Shirky, C., Here Comes Everybody: The Power of Organizing without Organization, Penguin Press, New York, NY (2008).

Thackeray et al.: Using Twitter for breast cancer prevention: an analysis of breast cancer awareness month. BMC Cancer 2013 13:508.

Thackeray et al.: Adoption and use of social media among public health departments. BMC Public Health 2012 12:242.


7 thoughts on “Social Media Use for Public Health Issues: Superficial or Sustainable?

  1. This is a great topic! I did a podcast on this issue and the #icebucketchallenge this week as well. I loved the example of be Facebook organ donation data you brought up. This was something I wondered about as well. Are these awareness or donations campaigns actually causing change? I find the subject fascinating because a true viral video or hashtag can’t be manufactured (other than on Jimmy Kimmel). It’s very nature is that it is unscripted and spread initially from individual to individual not from organizations to the masses.

    Great points and very well written. I would enjoy a sentence or two at the end that wraps up your post.

  2. Excellent job displaying how effective social media can be in spreading a good message. My Facebook and Twitter would have at least 10 posts a day on the ice bucket challenge. It spread like wildfire. To answer the question above about if these campaigns do bring about change, I think they do because they bring about awareness. In this particular case I read somewhere that the ice bucket challenge brought in nearly $100 million. If this is an accurate amount of money and they did use it for ALS research then this campaign was very successful to say the least. If organizations had brainstorming sessions to come up with ideas as popular as the ice bucket challenge the sky is the limit on what can be accomplished through social media.

  3. Nice and engaging post. I liked the distinctive voice and perspective you brought to the topic. It might be useful to provide click through links to your reference list where possible.

  4. Love this post! I see this trend in communication across all the social media I use. Many organizations are simply putting out there education and awareness, which is a starting point. I like your tips on crossing that line to really engaging and making impact. I think organizations can really take the next step by initiating conversations and dialogue, promoting the two-way communication. I would suggest the same as the above person to have more click through link where possible. Great post!

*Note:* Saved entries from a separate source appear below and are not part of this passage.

(** [addToTrackingList] keeps a map a map, with no value but [true]. *)
Lemma addToTrackingList_well_formed repos (m : JSMap.t bool) :
  all_true m →
  NoDup (JSMap.keys (addToTrackingList repos m))
  ∧ all_true (addToTrackingList repos m).
Proof.
  intros Hm. unfold addToTrackingList.
  assert (NoDup (JSMap.keys (JSMap.from_entries (JSMap.entries m)))
          ∧ all_true (JSMap.from_entries (JSMap.entries m))) as Hcopy.
  { split; [apply NoDup_keys_from_entries|by apply all_true_from_entries]. }
  revert Hcopy. generalize (JSMap.from_entries (JSMap.entries m)).
  unfold JSMap.entries. induction repos as [|[repo isSelected] repos IH];
    intros updates [Hnd Htrue]; simpl; [done|].
  apply IH. destruct isSelected.
  - split; [by apply NoDup_keys_set|by apply all_true_set].
  - split; [by apply NoDup_keys_delete|by apply all_true_delete].
Qed.

Lemma step_well_formed a s : well_formed s → well_formed (step workspace s a).
Proof.
  intros (Hkeys & Hset & Htrue). destruct a as [env form| |dataset_repo| |repos| | | |env].
  - rewrite step_Submit. destruct (truthy _ || truthy _); [done|].
    repeat split; simpl; apply NoDup_nil_2 || apply Forall_nil_2.
  - done.
  - destruct dataset_repo as [repo|]; [|done].
    destruct (decide (repo = "")) as [->|Hrepo]; [by destruct s|].
    rewrite step_RemoveTrackedRepo by done. repeat split; simpl.
    + apply NoDup_keys_delete, NoDup_keys_from_entries.
    + apply NoDup_from_list.
    + by apply all_true_delete, all_true_from_entries.
  - done.
  - rewrite step_AddToTrackingList. repeat split; simpl; [| done |];
      by apply addToTrackingList_well_formed.
  - done.
  - done.
  - done.
  - by rewrite step_Delete.
Qed.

  5. I am sharing similar interest about campaigns’ longevity and ongoing public engagement into social media public health promotional/awareness campaigns. I found good references in your blog about what can be done to expand and advance social media role in public health issues. I see social media blogging as a great tool to engage individuals and solicit instant feedback as a response to your #1 goal. It is becoming more common for organizations to connect and establish relationships with their audiences via social media networks which is in line with your goal #2.
    Goal #3 is the most challenging in my mind: what happens when campaign is over? This is where I think innovation and creativity coupled with use of multiple social media tools and dedicated resources, as you have mentioned, will support ongoing efforts for health promotion and influence/reinforce behavior change.

  6. Well written post. The first line provides a dramatic fact that is an eye-catcher– this is certainly a key feature of blog posts that get shared and re-tweeted. The only aspect I would change would be to add more links to make it more interactve. A good opportunity to provide links would be in your references section.